* Exercise:
Go through the records underneath and write each one out again exactly.

(Stored data)
- - - - -

(** The ways a call of [get_new_messages] can go, one constructor per path
    through its body; [get_new_messages_run] below shows that every call
    follows one of them. *)
Inductive query_run (env : environment) (cfg : config) (folder : string)
  (limit : Z) (w : world) : result (list message) -> world -> Prop :=
  | run_token_failed : forall e w0,
      ensure_access_token env cfg w = (Raise e, w0) ->
      query_run env cfg folder limit w (Raise e) w0
  | run_load_raised : forall w0 e w1,
      ensure_access_token env cfg w = (Ok tt, w0) ->
      load_last_email_timestamp env w0 = (Raise e, w1) ->
      query_run env cfg folder limit w (Raise e) w1
  | run_request_failed : forall w0 cursor w1 e,
      ensure_access_token env cfg w = (Ok tt, w0) ->
      load_last_email_timestamp env w0 = (Ok cursor, w1) ->
      let w2 := emitted w1 [listing_request cfg folder limit (fst cursor) w1] in
      messages_response env (trace w2) = Raise e ->
      query_run env cfg folder limit w (Raise e) (emitted w2 (failure_report e))
  | run_nothing_new : forall w0 cursor w1 response,
      ensure_access_token env cfg w = (Ok tt, w0) ->
      load_last_email_timestamp env w0 = (Ok cursor, w1) ->
      let w2 := emitted w1 [listing_request cfg folder limit (fst cursor) w1] in
      messages_response env (trace w2) = Ok response ->
      drop_last_processed (snd cursor) response = [] ->
      query_run env cfg folder limit w (Ok []) w2
  | run_batch : forall w0 cursor w1 response newest rest w3,
      ensure_access_token env cfg w = (Ok tt, w0) ->
      load_last_email_timestamp env w0 = (Ok cursor, w1) ->
      let w2 := emitted w1 [listing_request cfg folder limit (fst cursor) w1] in
      messages_response env (trace w2) = Ok response ->
      drop_last_processed (snd cursor) response = newest :: rest ->
      save_last_email_timestamp env newest w2 = (Ok tt, w3) ->
      query_run env cfg folder limit w (Ok (newest :: rest)) w3
  | run_save_raised : forall w0 cursor w1 response newest rest e w3,
      ensure_access_token env cfg w = (Ok tt, w0) ->
      load_last_email_timestamp env w0 = (Ok cursor, w1) ->
      let w2 := emitted w1 [listing_request cfg folder limit (fst cursor) w1] in
      messages_response env (trace w2) = Ok response ->
      drop_last_processed (snd cursor) response = newest :: rest ->
      save_last_email_timestamp env newest w2 = (Raise e, w3) ->
      query_run env cfg folder limit w (Raise e) (emitted w3 (failure_report e)).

- - - - -

* Response:
(** The ways a call of [get_new_messages] can go, one constructor per path
    through its body; [get_new_messages_run] below shows that every call
    follows one of them. *)
Inductive query_run (env : environment) (cfg : config) (folder : string)
  (limit : Z) (w : world) : result (list message) -> world -> Prop :=
  | run_token_failed : forall e w0,
      ensure_access_token env cfg w = (Raise e, w0) ->
      query_run env cfg folder limit w (Raise e) w0
  | run_load_raised : forall w0 e w1,
      ensure_access_token env cfg w = (Ok tt, w0) ->
      load_last_email_timestamp env w0 = (Raise e, w1) ->
      query_run env cfg folder limit w (Raise e) w1
  | run_request_failed : forall w0 cursor w1 e,
      ensure_access_token env cfg w = (Ok tt, w0) ->
      load_last_email_timestamp env w0 = (Ok cursor, w1) ->
      let w2 := emitted w1 [listing_request cfg folder limit (fst cursor) w1] in
      messages_response env (trace w2) = Raise e ->
      query_run env cfg folder limit w (Raise e) (emitted w2 (failure_report e))
  | run_nothing_new : forall w0 cursor w1 response,
      ensure_access_token env cfg w = (Ok tt, w0) ->
      load_last_email_timestamp env w0 = (Ok cursor, w1) ->
      let w2 := emitted w1 [listing_request cfg folder limit (fst cursor) w1] in
      messages_response env (trace w2) = Ok response ->
      drop_last_processed (snd cursor) response = [] ->
      query_run env cfg folder limit w (Ok []) w2
  | run_batch : forall w0 cursor w1 response newest rest w3,
      ensure_access_token env cfg w = (Ok tt, w0) ->
      load_last_email_timestamp env w0 = (Ok cursor, w1) ->
      let w2 := emitted w1 [listing_request cfg folder limit (fst cursor) w1] in
      messages_response env (trace w2) = Ok response ->
      drop_last_processed (snd cursor) response = newest :: rest ->
      save_last_email_timestamp env newest w2 = (Ok tt, w3) ->
      query_run env cfg folder limit w (Ok (newest :: rest)) w3
  | run_save_raised : forall w0 cursor w1 response newest rest e w3,
      ensure_access_token env cfg w = (Ok tt, w0) ->
      load_last_email_timestamp env w0 = (Ok cursor, w1) ->
      let w2 := emitted w1 [listing_request cfg folder limit (fst cursor) w1] in
      messages_response env (trace w2) = Ok response ->
      drop_last_processed (snd cursor) response = newest :: rest ->
      save_last_email_timestamp env newest w2 = (Raise e, w3) ->
      query_run env cfg folder limit w (Raise e) (emitted w3 (failure_report e)).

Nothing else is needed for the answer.